Petkovic: Svecla is the last person who can lecture Serbia on the endangerment of national minorities

Petar Petković
Source: Kosovo Online

Serbia is one of the most functional multiethnic states in Europe, and Xhelal Svecla is the last person who can lecture Serbia about the endangerment of national minorities, said the Director of the Office for Kosovo and Metohija, Petar Petković, in response to accusations made by Kosovo’s acting Minister of Police, Xhelal Svecla, that “Serbia discriminates against Albanians and is conducting ethnic cleansing in the ‘Presevo Valley.’”

“Serbia has been and remains one of the most functional multiethnic states in Europe, which can be confirmed by numerous national minorities from Subotica to Bosilegrad. The last person who can lecture Serbia on the endangerment of national minorities is a representative of the ideology that led to one of the greatest instances of ethnic cleansing in modern history,” stated Petkovic in a press release. 
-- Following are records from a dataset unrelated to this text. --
(* ===== verification/Executor.v ===== *)
(** * The executor of the stack thread

    [StackHandle.request] and [send] of [crates/stack/src/lib.rs] against
    [request_loop] and [handle_request] of [crates/stack/src/runtime.rs], with
    many callers at once.  Calls queue their request; the loop takes requests in
    order, serves the control requests itself and detaches a task for every
    other; the tasks of [Ops] run await by await, in any order and in between each
    other, and so do supervisors and reports.  When the loop ends, by a shutdown or
    because the transport or the responder exited, the queue and the tasks are
    dropped and their callers told; what a task did on a device until then stays
    done. *)

From stdpp Require Import sorting.
From S2P Require Import Prelude Json Wire Prog Fs Storage Registry StackApi NodeManager Controller Commands Sched CommandFacts.
From S2P Require Import Gen TlvJson Accumulate Ctx Interact Reports Supervisor SupervisorFacts Identity DeviceOps Window Browse Onboard StackHandle Ops.

(** Requests are numbered in the order they are made. *)
Record Request : Type := { rq_id : nat; rq_type : Type; rq_op : StackOp rq_type }.
Record Reply : Type := { rp_request : Request; rp_value : rq_type rp_request }.
Abbreviation ids := (map rq_id).

#[export] Instance internal_dec l : Decision (internal l).
Proof. destruct l; simpl; apply _. Defined.

(** What is left of a detached task, and when what it awaits is back. *)
Record Job (R : Type) : Type := {
  jb_request : Request;
  jb_rest : Prog (Act R) (rq_type jb_request);
  jb_wakes : Z;
}.
Arguments jb_request {R}. Arguments jb_rest {R}. Arguments jb_wakes {R}.

(** An act with its answer. *)
Record Done (R : Type) : Type := { dn_type : Type; dn_act : Act R dn_type; dn_answer : dn_type }.
Arguments dn_act {R}. Arguments dn_answer {R}.
Definition done_act {R B} (a : Act R B) (b : B) : Done R := {| dn_type := B; dn_act := a; dn_answer := b |}.

(** What happened: a request was answered; the task of a request did something,
    at an instant; a stretch of a supervisor or a report; the end of the transport. *)
Inductive Entry (R : Type) : Type :=
| Served (r : Reply)
| Acted (id : nat) (now : Z) (d : Done R)
| Inside (l : Step)
| Died.
Arguments Served {R}. Arguments Acted {R}. Arguments Inside {R}. Arguments Died {R}.

Definition served_id {R} (e : Entry R) : option nat := match e with Served r => Some (rq_id (rp_request r)) | _ => None end.
Definition served {R} (log : list (Entry R)) : list nat := omap served_id log.

Definition act_of {R} (id : nat) (e : Entry R) : option (Done R) :=
  match e with Acted i _ d => if (i =? id)%nat then Some d else None | _ => None end.
(** What the task of one request did. *)
Definition acts_of {R} (id : nat) (log : list (Entry R)) : list (Done R) := omap (act_of id) log.

(** What ends the loop: a shutdown, or the death of the transport. *)
Definition closes {R} (e : Entry R) : bool :=
  match e with
  | Served r => match rq_op (rp_request r) with Shutdown => true | _ => false end
  | Acted _ _ _ | Inside _ => false
  | Died => true
  end.

(** [xe_queue] is the channel, [xe_tasks] the detached tasks, [xe_now] the clock,
    [xe_log] what happened so far. *)
Record Exec (W F R : Type) : Type := {
  xe_thread : Thread W F;
  xe_now : Z;
  xe_queue : list Request;
  xe_tasks : list (Job R);
  xe_next : nat;
  xe_log : list (Entry R);
}.
Arguments xe_thread {W F R}. Arguments xe_now {W F R}. Arguments xe_queue {W F R}. Arguments xe_tasks {W F R}.
Arguments xe_next {W F R}. Arguments xe_log {W F R}.

(** Moves: a caller, the loop, a task that goes on until its next await or is
    dropped, one of the fatal futures of [run_stack], a supervisor or a report,
    and time. *)
Inductive Move : Type :=
| Call {B : Type} (op : StackOp B)
| Recv
| Poll (id : nat)
| DropTask (id : nat)
| Die
| Inner (l : Step)
| Wait (ticks : Z).

Section executor.
Context `{Base64} `{Tables} `{TxBuf} `{OnboardCodes} `{PaseCrypto} `{CodeFormats} `{HashOrder}.
Context {W F R : Type} `{!ImDevices W} `{!Mdns W} `{!Commissioner W} `{!FabricTable F} `{!Rng R} `{!Surroundings W R}.
Context (identity : ServerIdentity) (window_draws : nat).
Implicit Types (t : Thread W F) (x : Exec W F R) (r : Request) (j : Job R).

#[local] Instance the_stack : Stack (Thread W F) := StackHandle_stack identity window_draws.
Abbreviation task_of r := (op_task identity window_draws (rq_op r)).

Definition is_open x : bool := sys_open (th_sys (xe_thread x)).

Definition exec_init t (now : Z) : Exec W F R :=
  {| xe_thread := t; xe_now := now; xe_queue := []; xe_tasks := []; xe_next := 0; xe_log := [] |}.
He pointed out that it is precisely Serbia’s multiethnic nature that bothers people like Svecla, who, he said, have a pathological fear of anything that does not fit into their Greater Albanian ideology. 
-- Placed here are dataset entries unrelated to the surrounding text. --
Lemma outlook_same (sv sv' : Server) :
  settled n (sv_handler sv) -> sv_handler sv' = sv_handler sv -> sv_stack_events sv' = sv_stack_events sv ->
  view n (w_shared (sv_world sv'), sv_timers sv') = view n (w_shared (sv_world sv), sv_timers sv) -> digests sv sv'.
Proof.
  intros Hs Hh Hq Hv. left. split; [done|]. intros from evs. unfold outlook, rest. rewrite Hh.
  by rewrite (settled_determined n _ Hs _ _ Hv).
Qed.

(** Connections and commands leave the manager's own state alone. *)
Lemma conn_step_manager id l (sv sv' : Server) : conn_step id l sv = Some sv' -> manager sv' = manager sv.
Proof.
  unfold conn_step. destruct (sv_conns sv !! id) as [s|]; [|done]. destruct (ws_step CAPACITY l s) as [s'|]; [|done].
  intros [= <-]. by destruct (is_closed s').
Qed.

Lemma commands_leave_manager l (sv sv' : Server) : managing l = false -> server_step c l sv = Some sv' -> manager sv' = manager sv.
Proof.
  intros Hl. destruct l as [|id ok|id text|id|id|id|id|id ok|id ok| |id|l| | | |]; try done; cbn [server_step];
    try apply conn_step_manager.
  - by intros [= <-].
  - destruct (sv_infos sv !! id); [|done]. apply conn_step_manager.
  - unfold text_frame. destruct (conn_step id (Inbound text) sv) as [sv1|] eqn:E; [|done]. apply conn_step_manager in E.
    intros [= <-]. rewrite <- E. by destruct (parse_frame text).
  - unfold operate. destruct (sv_tasks sv !! id) as [p|]; [|done]. destruct (task_step p (sv_world sv)) as [[p' w]|]; [|done].
    by intros [= <-].
  - unfold respond. destruct (sv_tasks sv !! id) as [[r|]|]; [|done..]. intros E%conn_step_manager. done.
  - by intros [= <-].
  - destruct (sv_stopping sv); [|done]. apply conn_step_manager.
Qed.
Definition bind {A B} (c : Handler A) (k : A → Handler B) : Handler B :=
  fun db =>
    match c db with
    | (Ok a, db') => k a db'
    | (HTTPException s d, db') => (HTTPException s d, db')
    end.

Definition raise {A} (status_code : Z) (detail : string) : Handler A :=
  fun db => (HTTPException status_code detail, db).

(** [if cond: raise HTTPException(status_code, detail)] *)
Definition raise_if (cond : bool) (status_code : Z) (detail : string) : Handler unit :=
  if cond then raise status_code detail else ret tt.

Declare Scope handler_scope.
Delimit Scope handler_scope with handler.
Notation "x <- c ;; k" := (bind c (fun x => k))
  (at level 100, c at next level, right associativity) : handler_scope.
Notation "c ;;; k" := (bind c (fun _ => k))
  (at level 100, right associativity) : handler_scope.
Local Open Scope handler_scope.

(** [await db.trips.find_one({"_id": oid})] *)
Definition find_one_trip (oid : ObjectId.t) : Handler (option TripDoc.t) :=
  fun db => (Ok (trips db !! oid), db).

(** [await db.trips.update_one({"_id": oid}, update)] *)
Definition update_one_trip (oid : ObjectId.t) (update : TripDoc.t → TripDoc.t)
    : Handler unit :=
  fun db => (Ok tt, with_trips (alter update oid (trips db)) db).

(** [await db.trips.delete_one({"_id": oid})] *)
Definition delete_one_trip (oid : ObjectId.t) : Handler unit :=
  fun db => (Ok tt, with_trips (delete oid (trips db)) db).

(** [await db.trips.insert_one(doc)], the driver having drawn [oid] for
    the new document. *)
Definition insert_one_trip (oid : ObjectId.t) (doc : TripDoc.t) : Handler unit :=
  fun db => (Ok tt, with_trips (<[oid := doc]> (trips db)) db).

(** [await db.users.find_one({"email": e})] *)
Definition find_one_user_by_email (e : string) : Handler (option User.t) :=
  fun db => (Ok (List.find (fun u => bool_decide (User.email u = e)) (users db)), db).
Petković reminded that to this day, 212,000 internally displaced Serbs have not returned to Kosovo, precisely because “the southern Serbian province is poisoned by a virus of chauvinism and hatred, one of whose propagators is Svecla himself.” 

“We saw in the brutal attack by one of Svecla’s fanatics on a Serbian high school graduate in Kosovska Mitrovica the principles under which his so-called ‘multiethnic police’ operates, and unfortunately, this is even more clearly demonstrated by the fact that 20 percent of Serbs were forced to leave Kosovo and Metohija, driven out by his idea of an open society,” said Petkovic. 

He added that “the self-proclaimed ‘Kosovo’ is just open enough for everyone who does not support Kurti’s and Svecla’s politics of hatred to freely leave it.”

“The ideology symbolized by Svecla was defeated in 1945, and the only place where it still shows signs of life is the one temporarily governed by the guardians and promoters of the Greater Albanian idea,” Petkovic concluded.